Antibiotics for puncture wounds

Puncture wounds are produced by any sharp item that penetrates into the skin barrier. Throughout the years, nails have been responsible for causing puncture wounds, mostly on the bottom of the foot. This is why it is vital to wear shoes especially in work areas that involve sharp objects to minimize the risk for any injuries.

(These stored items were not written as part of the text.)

(** The first pass of the loop when the largest candidate is free. *)
Lemma machine_first_candidate_free (lfs : Machine.Walkabout -> Z * Z)
      (self : Machine.HumanPlayer) (game : Machine.Game) (d : Direction)
      (n : Z) :
  1 <= n ->
  Machine.collide_check game (Machine.candidate_query self game d n n)
  = false ->
  let wa := Machine.walkabout self in
  let dest := Machine.candidate_topleft self game d n n in
  Machine.move_loop lfs game d (Machine.set_direction d wa)
    (Machine.time_elapsed_milliseconds game / 1000)%float (range_down n)
  = (Some (Machine.mkWalkabout d walk dest
             (lfs (Machine.mkWalkabout d walk (Machine.topleft_float wa)
                     (Machine.size wa) (Machine.rect wa)))
             (Machine.pygame_Rect dest (Machine.size wa))),
     [Machine.mkProbe n (Machine.candidate_speed game n n)
        (Machine.pygame_Rect dest (Machine.size wa))
        (Machine.candidate_query self game d n n)]).
Proof.
  intros Hn Hfree. cbv zeta.
  rewrite (range_down_head n Hn), machine_loop_cons. cbv zeta.
  assert (Hs : Machine.clamp_speed n
                 (Machine.time_elapsed_milliseconds game / 1000)%float
               = Machine.candidate_speed game n n).
  { unfold Machine.clamp_speed, Machine.candidate_speed.
    destruct (Z.eqb_spec n 2) as [E2|N2]; [reflexivity|].
    destruct (Z.eqb_spec n 1) as [E1|N1]; cbn [orb andb]; [|reflexivity].
    rewrite E1. reflexivity. }
  rewrite Hs.
  cbn [Machine.set_direction Machine.topleft_float Machine.size
       Machine.rect Machine.direction].
  fold (Machine.candidate_topleft self game d n n).
  fold (Machine.candidate_query self game d n n).
  rewrite Hfree. reflexivity.
Qed.
(** * The agent execution engine of the AI chat panel

    A shallow embedding of [AgentRunner] (the bounded LLM / tool loop and its
    handoff protocol), of [createAgentGraphFromConfig] (the configurable
    graph builder), of the pure parts of [LiteLLMClient] and of
    [AgentService], with the properties of the engine proved over it.

    Asynchronous calls are sequential in the source (every promise is awaited
    before the next statement), so they are modelled by explicit state passing
    over an abstract [World].  Console output is not modelled, except for
    what the graph builder prints while it builds a graph, which is a log.
    The hooks and the collaborators that the specification gives no failure
    are functions; where a call can fail, the fault is part of its result. *)

From Stdlib Require Import ZArith QArith.
From stdpp Require Import base option list strings gmap pretty.

Set Warnings "-register-all".

Local Open Scope string_scope.
Local Open Scope list_scope.
Local Open Scope nat_scope.

(** ** JavaScript values

    Tool arguments and tool results are typed [any] in the source. *)

Module Js.

(** Plain data.  Numbers are restricted to integers (no NaN, no fractions);
    an object is an ordinary object (its prototype is [Object.prototype])
    given by the list of its own data properties, looked up by first match.
    There are no functions among the values, so no property of an object can
    be called. *)
Inductive JsValue : Type :=
| JsUndefined
| JsNull
| JsBool (b : bool)
| JsNumber (n : Z)
| JsString (s : string)
| JsArray (items : list JsValue)
| JsObject (props : list (string * JsValue)).

(** [!!v] *)
Definition truthy (v : JsValue) : bool :=
  match v with
  | JsUndefined | JsNull => false
  | JsBool b => b
  | JsNumber n => negb (n =? 0)%Z
  | JsString s => negb (String.eqb s "")
  | JsArray _ | JsObject _ => true
  end.

(** [typeof v === 'string'] *)
Definition isString (v : JsValue) : bool :=
  match v with JsString _ => true | _ => false end.

(** [typeof v === 'object' && v !== null] *)
Definition isNonNullObject (v : JsValue) : bool :=
  match v with JsArray _ | JsObject _ => true | _ => false end.

Fixpoint assoc (k : string) (props : list (string * JsValue)) : option JsValue :=
  match props with
  | [] => None
  | (k', v) :: rest => if String.eqb k k' then Some v else assoc k rest
  end.

(** The own property [k] of [v], if it has one. *)
Definition ownProperty (v : JsValue) (k : string) : option JsValue :=
  match v with
  | JsObject props => assoc k props
  | _ => None
  end.

(** [v.hasOwnProperty(k)] *)
Definition hasOwnProperty (v : JsValue) (k : string) : bool :=
  bool_decide (is_Some (ownProperty v k)).

(** [v.k]: [undefined] when the property is absent. *)
Definition get (v : JsValue) (k : string) : JsValue :=
  default JsUndefined (ownProperty v k).

(** [a || b] *)
Definition or (a b : JsValue) : JsValue := if truthy a then a else b.

(** [a || b] on strings: the empty string is falsy. *)
Definition strOr (a b : string) : string := if String.eqb a "" then b else a.

(** A thrown value [e] other than [undefined] and [null], seen through the
    two ways the runner reads it: [e.message] (empty when absent or falsy) and
    [String(e)].  Thrown values are [Error] objects or plain data, of which
    both can be read.  Of [undefined] and [null] no property can be read;
    where the source can meet them they are kept apart from the faults. *)
Record Fault : Type := { message : string; asString : string }.

(** [new Error(msg)] *)
Definition newError (msg : string) : Fault :=
  {| message := msg;
     asString := if String.eqb msg "" then "Error" else "Error: " +:+ msg |}.

(** [e.message || String(e)] *)
Definition faultText (e : Fault) : string := strOr (message e) (asString e).

(** [new TypeError(msg)] *)
Definition newTypeError (msg : string) : Fault :=
  {| message := msg;
     asString := if String.eqb msg "" then "TypeError" else "TypeError: " +:+ msg |}.

(** What the runner does to values typed [any] that makes the engine throw
    a [TypeError]: it reads [err.message] of an [err] that is [undefined]
    ([isNull = false]) or [null], and it calls [v.hasOwnProperty(...)] on an
    object [v] with an own property of that name, which is no function. *)
Inductive TypeErrorCause : Type :=
| ReadMessageOf (isNull : bool)
| CallOwnHasOwnProperty.

End Js.
Export Js.

(** The line feed and the double quote, as strings. *)
Definition newline : string := String (Ascii.ascii_of_nat 10) "".
Definition quote : string := String (Ascii.ascii_of_nat 34) "".

(** ** Messages, results and configuration *)

Inductive ChatMessageEntity : Type := USER | MODEL | TOOL_RESULT.

(** Modelled from the spec: the user message type is declared in
    [ui/ChatView], which is not among the sources; the spec gives it free
    text and an optional image. *)
Record UserChatMessage : Type := { text : string; imageInput : option string }.

Inductive ModelAction : Type := ActionTool | ActionFinal.

Record ModelChatMessage : Type := {
  action : ModelAction;
  modelToolName : option string;
  modelToolArgs : option JsValue;
  answer : option string;
  isFinalAnswer : bool;
  reasoning : option (list string)
}.

(** [resultText] is declared a string but is assigned from values typed
    [any], so it is kept as a JavaScript value. *)
Record ToolResultMessage : Type := {
  toolName : string;
  resultText : JsValue;
  isError : bool;
  error : option JsValue;
  resultData : option JsValue
}.

Inductive ChatMessage : Type :=
| UserMsg (m : UserChatMessage)
| ModelMsg (m : ModelChatMessage)
| ToolResultMsg (m : ToolResultMessage).

Definition entity (m : ChatMessage) : ChatMessageEntity :=
  match m with
  | UserMsg _ => USER
  | ModelMsg _ => MODEL
  | ToolResultMsg _ => TOOL_RESULT
  end.

Inductive AgentRunTerminationReason : Type :=
| final_answer | max_iterations | error_reason | handed_off.

Record ConfigurableAgentResult : Type := {
  success : bool;
  output : option string;
  resultError : option string;
  intermediateSteps : option (list ChatMessage);
  terminationReason : option AgentRunTerminationReason
}.

(** [createSuccessResult] and [createErrorResult]. *)
Definition ResultHook : Type :=
  string -> list ChatMessage -> AgentRunTerminationReason -> ConfigurableAgentResult.

Record AgentRunnerHooks : Type := {
  prepareInitialMessages : option (list ChatMessage -> list ChatMessage);
  createSuccessResult : ResultHook;
  createErrorResult : ResultHook
}.

Inductive HandoffTrigger : Type := llm_tool_call | trigger_max_iterations.

Record HandoffConfig : Type := {
  targetAgentName : string;
  trigger : option HandoffTrigger;
  includeToolResults : option (list string)
}.

(** The fields of an agent's configuration that the runner reads.  The
    result hooks of a configuration take the configuration itself as a fourth
    argument in the source; here they are already applied to it. *)
Record AgentToolConfig : Type := {
  agentSystemPrompt : string;
  agentModelName : option string;
  agentTools : list string;
  agentMaxIterations : option nat;
  agentTemperature : option Q;
  handoffs : option (list HandoffConfig);
  agentCreateSuccessResult : option ResultHook;
  agentCreateErrorResult : option ResultHook;
  includeIntermediateStepsOnReturn : option bool
}.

Even though deeper structures such as the blood vessels, tendons and nerves can end up damaged from any penetrating object, the most common complication is infection. There are a number of risk factors that increases the risk for infection including wound depth, presence of a retained foreign object and seeking medical care more than 24 hours after the wound was sustained.

Antibiotic therapy

Puncture wound

There are a number of risk factors that increases the risk for infection including wound depth, presence of a retained foreign object and seeking medical care more than 24 hours after the wound was sustained.

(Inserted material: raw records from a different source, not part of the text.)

(** What the host supplies: the text conversions behind [int(str)] and
    [float(str)], the C library, the unit table and field naming of
    the plugin's other modules, the geodesic solver ([lat1], [lon1],
    azimuth, distance to [(lat2, lon2)]), the point transform between
    two reference systems, and the antimeridian normalizer of the
    plugin's [utils] module as its effect on the point list. *)
Class Host : Type := mkHost {
  str_to_int : string -> option Z;
  str_to_float : string -> option float;
  libm_cos : float -> float;
  libm_sin : float -> float;
  libm_atan2 : float -> float -> float;
  conversionToMeters : Z -> float;
  getGeomNames : list string -> string * string;
  geod_Direct : float -> float -> float -> float -> option (float * float);
  transform : crs -> crs -> QgsPointXY -> option QgsPointXY;
  makeIdlCrossingsPositive : list QgsPointXY -> list QgsPointXY
}.

(** State of the feature loop: the sink, the counter of rejected
    features, and the number of cancellation checks made so far. *)
Record LoopState : Type := mkState {
  sink : list QgsFeature;
  numbad : nat;
  checks : nat
}.

(** How the feature loop ends: by exhausting the iterator, by [break]
    on cancellation, by an exception no handler catches, or by a
    sampling loop that outlives its fuel. *)
Inductive status : Type :=
| Completed
| Cancelled
| Failed (e : exn)
| Timeout.

(** Parameters resolved for one feature (the [try] block). *)
Record PerFeature : Type := mkPerFeature {
  sangle : float;
  lobes2 : Z;
  radius2 : float;
  r : float
}.

(** Values computed once, before the loop. *)
Record RunLevel : Type := mkRunLevel {
  measureFactor : float;
  radius_m : float;
  r2 : float;
  step : float
}.

Record Outcome : Type := mkOutcome {
  result : status;
  sink_fields : list QgsField;
  sink_type : WkbType;
  final : LoopState;
  pushInfo : option (nat * Z)
}.

Definition bump_check (st : LoopState) : LoopState :=
  mkState (sink st) (numbad st) (S (checks st)).

Definition reject (st : LoopState) : LoopState :=
  mkState (sink st) (S (numbad st)) (checks st).

Definition addFeature (f : QgsFeature) (st : LoopState) : LoopState :=
  mkState (sink st ++ [f]) (numbad st) (checks st).

Definition asPoint (g : QgsGeometry) : comp QgsPointXY :=
  match g with
  | PointGeometry p => Ret p
  | _ => Raise TypeError
  end.

Fixpoint lookupField (name : string) (fs : list QgsField) (i : nat) : option nat :=
  match fs with
  | [] => None
  | f :: fs' => if String.eqb (field_name f) name then Some i else lookupField name fs' (S i)
  end.

(** [feature[name]]. *)
Definition getitem (fs : list QgsField) (feature : QgsFeature) (name : string) : comp QVariant :=
  i <- lift_option KeyError (lookupField name fs 0) ;;
  lift_option KeyError (nth_error (attributes feature) i).

(** ** The algorithm *)

Section Algorithm.

Context {host : Host}.

Open Scope float_scope.

(** [float(v)] and [int(v)] on an attribute value. *)
Definition py_float (v : QVariant) : comp float :=
  match v with
  | NULL => Raise TypeError
  | QInt n => Py.float_of_int n
  | QDouble x => Ret x
  | QString s => lift_option ValueError (str_to_float s)
  end.

Definition py_int (v : QVariant) : comp Z :=
  match v with
  | NULL => Raise TypeError
  | QInt n => Ret n
  | QDouble x => Py.int_of_float x
  | QString s => lift_option ValueError (str_to_int s)
  end.

Definition math_cos : float -> comp float := Py.math_1 libm_cos.
Definition math_sin : float -> comp float := Py.math_1 libm_sin.

(** Lines 156-158 and 183: unit conversion, the run-level scale radius
    and the angular step. *)
Definition run_level (P : Parameters) : comp RunLevel :=
  let measureFactor := conversionToMeters (units P) in
  let radius := radius P * measureFactor in
  d <- Py.int_add_float (lobes P) 2 ;;
  r2 <- Py.truediv radius d ;;
  s <- Py.float_of_int (segments P) ;;
  step <- Py.truediv 360 s ;;
  Ret (mkRunLevel measureFactor radius r2 step).

(** Lines 162-166: the schema of the sink. *)
Definition output_fields (P : Parameters) (source : FeatureSource) : list QgsField :=
  if export_geom P then
    let names := map field_name (fields source) in
    let '(name_x, name_y) := getGeomNames names in
    fields source ++ [mkField name_x TDouble; mkField name_y TDouble]
  else fields source.

(** Lines 167-174. *)
Definition output_type (P : Parameters) : WkbType :=
  if (shapetype P =? 0)%Z then WkbPolygon else WkbLineString.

In some cases of puncture wounds, antibiotic therapy is usually indicated if there is infection or if medical care is sough more than 24 hours after the injury was sustained. Always bear in mind that antibiotics are selected based on the type of infecting bacteria. Most cases of infected puncture wounds, they are triggered by the staphylococcus and streptococcus bacteria. Antibiotics that are utilized for infected puncture wounds are highly effective against these kinds of bacteria.

Localized infection

When it comes to cases of localized, superficial infections, they are considered as the most common form of infectious complications affecting puncture wounds. Antibiotics taken orally are highly effective in managing uncomplicated wound infections as well as preventing serious infectious consequences.

The commonly used antibiotics include cephalosporins such as cephalexin, erythromycin which is a macrolide antibiotic as well as penicillin-type drugs including dicloxacillin and amoxicillin-clavulanic acid.

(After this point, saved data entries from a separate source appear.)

(** * Order fulfilment and inventory ledger of the back-office API

    A shallow embedding of the stock-adjustment handler
    (src/controllers/product.controller.ts), the order handlers
    (order controller: createOrder, updateOrderStatus, deleteOrder), the
    stock-status derivation (utils/generators.ts, models/Product.ts) and the
    mongoose schemas they write through (InventoryMovement, Order,
    Transaction, Notification).

    Modelling conventions.
    - JavaScript numbers are modelled as integers ([Z]): quantities, prices
      and amounts are whole units.
    - ObjectIds are modelled as natural numbers ([N]).
    - The database is an explicit [State]; every handler is a function in
      the state-and-exception monad [Handler]. A handler that throws after
      it has written keeps its writes, as an Express handler does.
    - Handlers run one at a time (no interleaving of awaits). *)

From Stdlib Require Import ZArith Lia.
From stdpp Require Import gmap strings list fin_maps.
From stdpp Require Import sorting.

Local Open Scope Z_scope.

(** ** Data model *)

Inductive StockStatus := in_stock | low_stock | out_of_stock.

Inductive MovementType := mv_in | mv_out | mv_adjustment.

Inductive OrderStatus :=
  | pending | processing | confirmed | shipped
  | delivered | cancelled | rejected | returned.

Inductive PaymentStatus := unpaid | paid | refunded | partial.

Inductive PaymentMethod := cash | card | online | bank_transfer.

Global Instance StockStatus_eq_dec : EqDecision StockStatus.
Proof. solve_decision. Defined.
Global Instance MovementType_eq_dec : EqDecision MovementType.
Proof. solve_decision. Defined.
Global Instance OrderStatus_eq_dec : EqDecision OrderStatus.
Proof. solve_decision. Defined.

(** Product documents. [quantity], [low_stock_quantity], [stock_status] and
    [publish] are declared by models/Product.ts and used by the product
    controller. The order controller addresses the same documents through
    [status], [price], [stockQuantity] and [soldQuantity], which
    models/Product.ts does not declare (the seed data of server.ts and the
    stock report of the accounting controller use them too). The embedding
    takes every field access of the source at face value: a document
    carries both groups of fields, each under the name the source gives
    it, and no handler ever copies one group into the other. *)
Module Product.
Record t := mk {
    name : string;
    quantity : Z;
    low_stock_quantity : Z;
    stock_status : StockStatus;
    publish : bool;
    status : string;
    price : Z;
    stockQuantity : Z;
    soldQuantity : Z;
}.
End Product.

(** models/InventoryMovement.ts *)
Module InventoryMovement.
Record t := mk {
    product : N;
    type : MovementType;
    quantity : Z;
    previous_quantity : Z;
    new_quantity : Z;
    reason : string;
    reference : option string;
    created_by : option N;
}.
End InventoryMovement.

(** Order model: IOrderItem and IOrder. *)
Module OrderItem.
Record t := mk {
    productId : N;
    name : string;
    price : Z;
    quantity : Z;
    subtotal : Z;
}.
End OrderItem.

Module Order.
Record t := mk {
    _id : N;
    orderNumber : string;
    customerId : option N;
    items : list OrderItem.t;
    subtotal : Z;
    taxAmount : Z;
    shippingAmount : Z;
    discountAmount : Z;
    totalAmount : Z;
    status : OrderStatus;
    paymentMethod : option PaymentMethod;
    paymentStatus : PaymentStatus;
    notes : option string;
    cancelReason : option string;
    processedBy : option N;
    processedAt : option N;
}.
End Order.

(** models/Transaction.ts, the fields updateOrderStatus fills in. *)
Inductive TransactionType := income | expense.
Inductive TransactionCategory :=
  | sale | purchase | cat_return | damage | salary | rent | utility | other.
Inductive TransactionStatus := completed | txn_pending | txn_cancelled.

Module Transaction.
Record t := mk {
    reference : string;
    type : TransactionType;
    category : TransactionCategory;
    amount : Z;
    date : N;
    relatedOrder : option N;
    createdBy : option N;
    paymentMethod : option PaymentMethod;
    status : TransactionStatus;
}.
End Transaction.

(** models/Notification.ts, the payload the order controller sends. *)
Inductive NotificationType := ntf_order | ntf_reject.

Module Notification.
Record t := mk {
    recipientId : N;
    title : string;
    type : NotificationType;
    relatedOrder : N;
}.
End Notification.

(** The collections, and the ObjectId generator. *)
Record State := mkState {
  products : gmap N Product.t;
  movements : list InventoryMovement.t;
  orders : list Order.t;
  transactions : list Transaction.t;
  notifications : list Notification.t;
  next_id : N;
}.

(** ** Errors and the handler monad *)

Inductive Message :=
  | MissingChangeOrType
  | ChangeMustBeNonZero
  | ProductNotFound
  | InsufficientStockAvailable (available requested : Z)
  | InsufficientStockForOperation
  | ProductNotUpdated
  | OrderNeedsItem
  | OrderProductNotFound (productId : N)
  | ProductNotAvailable (name : string)
  | InsufficientStockFor (name : string)
  | OrderNotFound
  | OnlyPendingDeletable.

Inductive ApiError :=
  | badRequest (msg : Message)
  | notFound (msg : Message)
  | ValidationError (model : string)
  | DuplicateKey (index : string).

Inductive Result (A : Type) :=
  | Ok (a : A)
  | Throw (e : ApiError).
Arguments Ok {A} a.
Arguments Throw {A} e.

Definition Handler (A : Type) : Type := State -> State * Result A.

Definition ret {A} (a : A) : Handler A := fun st => (st, Ok a).

Definition throw {A} (e : ApiError) : Handler A := fun st => (st, Throw e).

Definition bind {A B} (c : Handler A) (k : A -> Handler B) : Handler B :=
  fun st =>
    match c st with
    | (st1, Ok a) => k a st1
    | (st1, Throw e) => (st1, Throw e)
    end.

Declare Scope handler_scope.
Delimit Scope handler_scope with handler.
Notation "x <- c ;; k" := (bind c (fun x => k))
  (at level 100, c at next level, right associativity) : handler_scope.
Notation "c ;;; k" := (bind c (fun _ => k))
  (at level 100, right associativity) : handler_scope.
Local Open Scope handler_scope.

(** [for (const x of l) { await f x }] *)
Fixpoint forEach {A} (f : A -> Handler unit) (l : list A) : Handler unit :=
  match l with
  | [] => ret tt
  | x :: l' => f x ;;; forEach f l'
  end.

(** ** utils/generators.ts *)

Definition calculateStockStatus (quantity lowStockQuantity : Z) : StockStatus :=
  if quantity =? 0 then out_of_stock
  else if quantity <=? lowStockQuantity then low_stock
  else in_stock.

(** ** models/Product.ts: the pre-save hook *)

Definition preSave (isModifiedQuantity isModifiedLow : bool) (p : Product.t)
  : Product.t :=
  if isModifiedQuantity || isModifiedLow then
    let s :=
      if Product.quantity p =? 0 then out_of_stock
      else if Product.quantity p <=? Product.low_stock_quantity p then low_stock
      else in_stock in
    Product.mk (Product.name p) (Product.quantity p)
      (Product.low_stock_quantity p) s (Product.publish p)
      (Product.status p) (Product.price p) (Product.stockQuantity p)
      (Product.soldQuantity p)
  else p.

(** ** Mongoose primitives on the Product collection *)

Definition Product_findById (id : N) : Handler (option Product.t) :=
  fun st => (st, Ok (products st !! id)).

Definition setProducts (ps : gmap N Product.t) (st : State) : State :=
  mkState ps (movements st) (orders st) (transactions st)
    (notifications st) (next_id st).

(** [Product.findOneAndUpdate({_id: id, ...cond}, upd, {new: true})]: one
    atomic step; the document is returned after the update, [None] when no
    document matches. Update validators are off (mongoose's default). *)
Definition Product_findOneAndUpdate (id : N) (cond : Product.t -> bool)
    (upd : Product.t -> Product.t) : Handler (option Product.t) :=
  fun st =>
    match products st !! id with
    | Some p =>
        if cond p then
          (setProducts (<[id := upd p]> (products st)) st, Ok (Some (upd p)))
        else (st, Ok None)
    | None => (st, Ok None)
    end.

Definition Product_findByIdAndUpdate (id : N) (upd : Product.t -> Product.t)
  : Handler (option Product.t) :=
  Product_findOneAndUpdate id (fun _ => true) upd.

(** ** InventoryMovement.create: schema validation, then insert *)

Definition validateMovement (m : InventoryMovement.t) : bool :=
  (0 <=? InventoryMovement.previous_quantity m)
  && (0 <=? InventoryMovement.new_quantity m).

Definition InventoryMovement_create (m : InventoryMovement.t) : Handler unit :=
  fun st =>
    if validateMovement m then
      (mkState (products st) (movements st ++ [m]) (orders st)
         (transactions st) (notifications st) (next_id st), Ok tt)
    else (st, Throw (ValidationError "InventoryMovement")).

(** ** product.controller.ts: adjustStock *)

Record StockBody := mkStockBody {
  change : Z;
  type : string;
  reason : option string;
  reference : option string;
}.

(** utils/validators.ts: adjustStockSchema, run by the route before the
    handler. *)
Definition adjustStockSchema (b : StockBody) : bool :=
  negb (change b =? 0)
  && (String.eqb (type b) "in" || String.eqb (type b) "out"
      || String.eqb (type b) "adjustment").

Record StockResponse := mkStockResponse {
  resp_product : Product.t;
  resp_type : MovementType;
  resp_previous_quantity : Z;
  resp_new_quantity : Z;
  resp_change : Z;
}.

(** The block under "Determine movement type": the movement type and the
    new quantity the handler computes, or the insufficient-stock error. *)
Definition determineMovement (type : string) (changeAmount previousQuantity : Z)
  : Result (MovementType * Z) :=
  if String.eqb type "in" || (0 <? changeAmount) then
    Ok (mv_in, previousQuantity + Z.abs changeAmount)
  else if String.eqb type "out" || (changeAmount <? 0) then
    let requestedAmount := Z.abs changeAmount in
    if previousQuantity <? requestedAmount then
      Throw (badRequest (InsufficientStockAvailable previousQuantity requestedAmount))
    else Ok (mv_out, previousQuantity - requestedAmount)
  else Ok (mv_adjustment, changeAmount).

(** [$inc: {quantity: changeAmount}, $set: {stock_status: s}] *)
Definition incQuantitySetStatus (changeAmount : Z) (s : StockStatus)
    (p : Product.t) : Product.t :=
  Product.mk (Product.name p) (Product.quantity p + changeAmount)
    (Product.low_stock_quantity p) s (Product.publish p)
    (Product.status p) (Product.price p) (Product.stockQuantity p)
    (Product.soldQuantity p).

Severe cases of infections

Hospitalization and administration of intravenous antibiotics are needed for extensive infections affecting the soft tissues from a puncture wound. In some cases, cellulitis is a deep tissue infection which is a common complication of puncture wounds and considered as a common complication from a penetrating injury. Intravenous antibiotics that are used for cellulitis include penicillin as well as cephalosporin.

Osteomyelitis

Osteomyelitis is considered as the most serious complication of puncture wounds. It is described as an infection involving the bone and quite difficult to manage. Pseudomonas is a type of bacteria that is often the cause of puncture wound osteomyelitis and entails strong pseudomonas-specific antibiotics including the newer versions of cephalosporins or the quinolone antibiotic ciprofloxacin. In some cases, surgery might be required to debride the infected bone.

When it comes to puncture wounds, it is vital to carefully assess the wound if it is a deep one. If in doubt and worried, it is best to consult a doctor or bring the individual to a healthcare facility so that proper measures can be carried out to minimize the risk for infection.